INSTRUCTIONS FOR THE TASK: Only the lines from the start of the entries through the line with "mk_pd (Scheduler.new prefill_config" are wanted; please output them exactly.

DATA RECORDS:
(* ===== verification/PdScheduler.v ===== *)
(** * PdScheduler: disaggregated prefill and decode

    [crates/justapi-inference/src/pd.rs]: two schedulers with pools of their
    own; a sequence that finished its prefill is handed from the first to the
    second. *)

From S2P Require Import Prelude F32 KvCache RadixCache Model Scheduler.

(** ** Data *)

Record PdStats := mk_pd_stats {
  pds_prefill : SchedulerStats; pds_decode : SchedulerStats; pds_total_transferred : Z }.

Record PdScheduler := mk_pd {
  pd_prefill : Scheduler;
  pd_decode : Scheduler;
  total_transferred_tokens : Z }.

Module PdScheduler.

Definition new (prefill_config : SchedulerConfig) (prefill_pool : KvBlockPool)
    (decode_config : SchedulerConfig) (decode_pool : KvBlockPool) : PdScheduler :=
  mk_pd (Scheduler.new prefill_config prefill_pool) (Scheduler.new decode_config decode_pool) 0.

Definition stats (pd : PdScheduler) : PdStats :=
  mk_pd_stats (Scheduler.stats (pd_prefill pd)) (Scheduler.stats (pd_decode pd))
    (total_transferred_tokens pd).

Definition is_idle (pd : PdScheduler) : bool :=
  Scheduler.is_idle (pd_prefill pd) && Scheduler.is_idle (pd_decode pd).

Definition set_prefill (s : Scheduler) (pd : PdScheduler) : PdScheduler :=
  mk_pd s (pd_decode pd) (total_transferred_tokens pd).
Definition set_decode (s : Scheduler) (pd : PdScheduler) : PdScheduler :=
  mk_pd (pd_prefill pd) s (total_transferred_tokens pd).

(** The id the prefill scheduler assigns is dropped. *)
Definition add_request (req : NewRequest) (pd : PdScheduler) : PdScheduler :=
  set_prefill (Scheduler.add_request req (pd_prefill pd)).2 pd.

Definition schedule_prefill (pd : PdScheduler) : exec (Schedule * PdScheduler) :=
  '(sch, s) ← Scheduler.schedule (pd_prefill pd); Ret (sch, set_prefill s pd).

Definition on_prefill_complete (id n : Z) (pd : PdScheduler) : PdScheduler :=
  set_prefill (Scheduler.on_step_complete id n (pd_prefill pd)) pd.

Definition count_transferred (transferred : list TransferableSequence) (total : Z) : Z :=
  foldl (λ total t, sadd64 total (Z.of_nat (ts_num_prefilled t))) total transferred.

Definition transfer_completed (pd : PdScheduler) : exec (nat * PdScheduler) :=
  '(transferred, p) ← Scheduler.take_completed_prefill (pd_prefill pd);
  d ← mfold (λ d t, Scheduler.admit_transferred t d) (pd_decode pd) transferred;
  Ret (length transferred,
       mk_pd p d (count_transferred transferred (total_transferred_tokens pd))).

Definition schedule_decode (pd : PdScheduler) : exec (Schedule * PdScheduler) :=
  '(sch, s) ← Scheduler.schedule (pd_decode pd); Ret (sch, set_decode s pd).

Definition on_decode_complete (id n : Z) (pd : PdScheduler) : PdScheduler :=
  set_decode (Scheduler.on_step_complete id n (pd_decode pd)) pd.

Definition cancel (id : Z) (pd : PdScheduler) : exec PdScheduler :=
  p ← Scheduler.cancel id (pd_prefill pd);
  d ← Scheduler.cancel id (pd_decode pd);
  Ret (set_decode d (set_prefill p pd)).

End PdScheduler.

Import PdScheduler.

(** ** Allocation from a pool with free blocks *)

Lemma alloc_free p :
  pool_wf p → free p ≠ [] →
  ∃ b p', KvBlockPool.alloc p = Ret (Some b, p') ∧ pool_wf p' ∧
          length (free p) = S (length (free p')).
Proof.
  intros Hwf Hne. destruct (free p) as [|b rest] eqn:Hf; [done|].
  destruct (claim_fresh p b rest Hwf Hf) as (p' & Hc & Hwf' & _).
  exists b, p'. unfold KvBlockPool.alloc. rewrite Hf. split_and!; [done..|].
  unfold KvBlockPool.claim in Hc. apply bind_Ret_inv in Hc as (m & _ & [= <-]). done.
Qed.

Lemma grow_all_free n sq p :
  pool_wf p → n ≤ length (free p) →
  ∃ sq' p', Scheduler.grow_all n sq p = Ret (Some sq', p') ∧ pool_wf p' ∧
            length (free p) = n + length (free p').
Proof.
  revert sq p. induction n as [|n IH]; intros sq p Hwf Hn; simpl; [by exists sq, p|].
  destruct (alloc_free p Hwf) as (b & p1 & Ha & Hwf1 & Hlen);
    [by intros Hf; rewrite Hf in Hn; simpl in Hn; lia|].
  unfold Sequence.grow. rewrite Ha. simpl.
  destruct (IH (mk_seq (seq_id sq) (seq_blocks sq ++ [b]) (seq_num_tokens sq)) p1)
    as (sq' & p' & -> & Hwf' & Hlen'); [done|lia|].
  exists sq', p'. split_and!; [done|done|lia].
Qed.

(** ** Transfers *)

(** The blocks [admit_transferred] asks for. *)
Definition blocks_needed (t : TransferableSequence) : nat :=
  div_ceil (Z.to_nat (wadd64 (Z.of_nat (ts_num_prefilled t)) (ts_num_generated t))) BLOCK_SIZE.

(** The decoding sequence that goes on from a transfer. *)
Record resumed (t : TransferableSequence) (r : RunningSeq) : Prop := {
  re_prompt : rs_prompt r = ts_prompt t;
  re_params : rs_params r = ts_params t;
  re_prefilled : num_prefilled r = ts_num_prefilled t;
  re_generated : num_generated r = ts_num_generated t;
  re_state : rs_state r = Decoding }.

Lemma admit_all_spec ts d d' :
  mfold (λ d t, Scheduler.admit_transferred t d) d ts = Ret d' →
  wait_queue d' = wait_queue d ∧
  ∃ taken new, taken `sublist_of` ts ∧ running d' = running d ++ new ∧ Forall2 resumed taken new.
Proof.
  revert d. induction ts as [|t ts IH]; intros d; simpl.
  { intros [= <-]. split; [done|]. exists [], []. by rewrite app_nil_r. }
  intros Hx. apply bind_Ret_inv in Hx as (d1 & Hd1 & Hx).
  apply Scheduler.admit_transferred_spec in Hd1 as (_ & _ & Hq & Hr).
  apply IH in Hx as (Hq' & taken & new & Hsub & Hr' & Hf). split; [congruence|].
  destruct Hr as [Hr|(r & Hr & _ & Hst & Hp & Hpar & Hpre & Hg)].
  - exists taken, new. split_and!; [by constructor|congruence|done].
  - exists (t :: taken), (r :: new). split_and!; [by constructor| |by constructor].
    by rewrite Hr', Hr, <- app_assoc.
Qed.

Lemma admit_free t d :
  pool_wf (pool d) → blocks_needed t ≤ length (free (pool d)) →
  ∃ d' r, Scheduler.admit_transferred t d = Ret d' ∧ running d' = running d ++ [r] ∧
    resumed t r ∧ pool_wf (pool d') ∧
    length (free (pool d)) = blocks_needed t + length (free (pool d')).
Proof.
  intros Hwf Hn.
  destruct (grow_all_free (blocks_needed t) (Sequence.new (next_seq_id d)) (pool d) Hwf Hn)
    as (sq & p & Hg & Hwf' & Hlen).
  unfold Scheduler.admit_transferred. cbv zeta. fold (blocks_needed t).
  cbn [set_next_id pool]. rewrite Hg. cbn [mbind exec_bind].
  eexists _, _. split; [done|]. split; [done|]. done.
Qed.

Lemma admit_all_free ts d :
  pool_wf (pool d) → sum_list (blocks_needed <$> ts) ≤ length (free (pool d)) →
  ∃ d' new, mfold (λ d t, Scheduler.admit_transferred t d) d ts = Ret d' ∧
    running d' = running d ++ new ∧ Forall2 resumed ts new.
Proof.
  revert d. induction ts as [|t ts IH]; intros d Hwf Hn; csimpl in *.
  { exists d, []. by rewrite app_nil_r. }
  destruct (admit_free t d Hwf) as (d1 & r & -> & Hr1 & Hre & Hwf1 & Hlen); [lia|].
  cbn [mbind exec_bind]. destruct (IH d1) as (d' & new & -> & Hr & Hf); [done|lia|].
  exists d', (r :: new). split_and!; [done| |by constructor]. by rewrite Hr, Hr1, <- app_assoc.
Qed.

Lemma transfer_inv pd count pd' :
  transfer_completed pd = Ret (count, pd') →
  let ready := filter (λ r, Scheduler.prefill_done r = true) (running (pd_prefill pd)) in
  running (pd_prefill pd')
    = filter (λ r, Scheduler.prefill_done r = false) (running (pd_prefill pd)) ∧
  wait_queue (pd_prefill pd') = wait_queue (pd_prefill pd) ∧
  count = length ready ∧
  mfold (λ d t, Scheduler.admit_transferred t d) (pd_decode pd) (Scheduler.hand_over <$> ready)
    = Ret (pd_decode pd').
Proof.
  unfold transfer_completed. intros Hx. apply bind_Ret_inv in Hx as ([ts p] & Hp & Hx).
  apply bind_Ret_inv in Hx as (d & Hd & Hx). injection Hx as <- <-. simpl.
  unfold Scheduler.take_completed_prefill in Hp.
  apply bind_Ret_inv in Hp as ([[out keep] s] & Ht & Hp). injection Hp as <- <-. simpl.
  apply Scheduler.take_loop_spec in Ht as ([Hc Hr Hq Hn] & -> & ->).
  split_and!; [done|done|by rewrite length_fmap|done].
Qed.

(** ** The theorems *)

(** A transfer takes exactly the sequences that finished their prefill out of
    the prefill scheduler and counts them; the decode scheduler goes on with
    some of them, in order, each with its prompt, parameters, prefilled and
    generated counts, and no other sequence changes. *)
Theorem transfer_moves_sequences pd count pd' :
  transfer_completed pd = Ret (count, pd') →
  let ready := filter (λ r, Scheduler.prefill_done r = true) (running (pd_prefill pd)) in
  running (pd_prefill pd')
    = filter (λ r, Scheduler.prefill_done r = false) (running (pd_prefill pd)) ∧
  count = length ready ∧
  ∃ taken new, taken `sublist_of` (Scheduler.hand_over <$> ready) ∧
    running (pd_decode pd') = running (pd_decode pd) ++ new ∧ Forall2 resumed taken new.
Proof.
  intros (Hr & _ & Hn & Hd)%transfer_inv. split_and!; [done..|].
  apply admit_all_spec in Hd as (_ & taken & new & ? & ? & ?). by exists taken, new.
Qed.

(** When the decode pool has free blocks for all of them, no finished
    sequence is lost: the decode scheduler goes on with every sequence the
    transfer counts. *)
Theorem transfer_keeps_all pd count pd' :
  let ready := filter (λ r, Scheduler.prefill_done r = true) (running (pd_prefill pd)) in
  transfer_completed pd = Ret (count, pd') →
  pool_wf (pool (pd_decode pd)) →
  sum_list (blocks_needed <$> (Scheduler.hand_over <$> ready))
    ≤ KvBlockPool.available (pool (pd_decode pd)) →
  ∃ new, running (pd_decode pd') = running (pd_decode pd) ++ new ∧
    Forall2 resumed (Scheduler.hand_over <$> ready) new ∧ length new = count.
Proof.
  intros ready (_ & _ & -> & Hd)%transfer_inv Hwf Hn. subst ready.
  destruct (admit_all_free _ _ Hwf Hn) as (d' & new & Hd' & Hr & Hf).
  rewrite Hd' in Hd. injection Hd as <-. exists new. split_and!; [done|done|].
  by rewrite <- (Forall2_length _ _ _ Hf), length_fmap.
Qed.

(** ** Concrete runs *)

(** Two requests of 20 tokens, prefilled and not yet handed over; the decode
    pool has [blocks] blocks. *)
Definition ex_pd (blocks : Z) : PdScheduler :=
  mk_pd (Scheduler.after_schedule
           (Scheduler.after_add (toks_from 100 20) 4 (Scheduler.after_add (toks_from 0 20) 4
              (Scheduler.new Scheduler.ex_config (KvBlockPool.new 8)))))
    (Scheduler.new Scheduler.ex_config (KvBlockPool.new blocks)) 0.

Definition transfer_ret (pd : PdScheduler) : nat * PdScheduler :=
  match transfer_completed pd with Ret r => r | Panic => (0, pd) end.

Lemma ex_pd_transfer : transfer_completed (ex_pd 8) = Ret (transfer_ret (ex_pd 8)).
Proof. vm_compute. reflexivity. Qed.

(** A full decode pool loses sequences silently: with room for one of two
    finished sequences the transfer reports two, and afterwards one request is
    in neither scheduler. *)
Theorem transfer_drops_silently :
  (transfer_ret (ex_pd 2)).1 = 2 ∧
  live_ids (pd_prefill (transfer_ret (ex_pd 2)).2) = [] ∧
  live_ids (pd_decode (transfer_ret (ex_pd 2)).2) = [1%Z].
Proof. vm_compute. auto. Qed.

(** The two schedulers number sequences independently, so a request cannot be
    cancelled by its id once it was handed over.  Of two prefilled requests the
    first is cancelled, the second handed over; it decodes under the id 1.
    Cancelling it by its own id 2 has no effect, and cancelling the first
    request once more kills it. *)
Theorem cancel_after_transfer :
  (pd ← PdScheduler.cancel 1 (ex_pd 8);
   '(_, pd) ← transfer_completed pd;
   pd2 ← PdScheduler.cancel 2 pd;
   pd1 ← PdScheduler.cancel 1 pd;
   Ret (rs_prompt <$> running (pd_decode pd2), rs_prompt <$> running (pd_decode pd1)))
  = Ret ([toks_from 100 20], []).
Proof. vm_compute. reflexivity. Qed.

Lemma transfer_moves_sequences_witness :
  let '(count, pd') := transfer_ret (ex_pd 8) in
  count = 2 ∧ running (pd_prefill pd') = [] ∧
  count = length (filter (λ r, Scheduler.prefill_done r = true) (running (pd_prefill (ex_pd 8)))).
Proof.
  rewrite (surjective_pairing (transfer_ret (ex_pd 8))).
  split; [vm_compute; reflexivity|]. split; [vm_compute; reflexivity|].
  apply (transfer_moves_sequences (ex_pd 8) _ (transfer_ret (ex_pd 8)).2).
  rewrite <- surjective_pairing. exact ex_pd_transfer.
Defined.

Lemma transfer_keeps_all_witness :
  length (running (pd_decode (transfer_ret (ex_pd 8)).2)) = 2 ∧
  ∃ new, running (pd_decode (transfer_ret (ex_pd 8)).2) = [] ++ new ∧
         length new = (transfer_ret (ex_pd 8)).1.
Proof.
  split; [vm_compute; reflexivity|].
  destruct (transfer_keeps_all (ex_pd 8) (transfer_ret (ex_pd 8)).1 (transfer_ret (ex_pd 8)).2)
    as (new & Hr & _ & Hn).
  - rewrite <- surjective_pairing. exact ex_pd_transfer.
  - apply new_wf.
  - vm_compute. lia.
  - exists new. split; [exact Hr|exact Hn].
Defined.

RESPONSE:
(* ===== verification/PdScheduler.v ===== *)
(** * PdScheduler: disaggregated prefill and decode

    [crates/justapi-inference/src/pd.rs]: two schedulers with pools of their
    own; a sequence that finished its prefill is handed from the first to the
    second. *)

From S2P Require Import Prelude F32 KvCache RadixCache Model Scheduler.

(** ** Data *)

Record PdStats := mk_pd_stats {
  pds_prefill : SchedulerStats; pds_decode : SchedulerStats; pds_total_transferred : Z }.

Record PdScheduler := mk_pd {
  pd_prefill : Scheduler;
  pd_decode : Scheduler;
  total_transferred_tokens : Z }.

Module PdScheduler.

Definition new (prefill_config : SchedulerConfig) (prefill_pool : KvBlockPool)
    (decode_config : SchedulerConfig) (decode_pool : KvBlockPool) : PdScheduler :=
  mk_pd (Scheduler.new prefill_config prefill_pool) (Scheduler.new decode_config decode_pool) 0.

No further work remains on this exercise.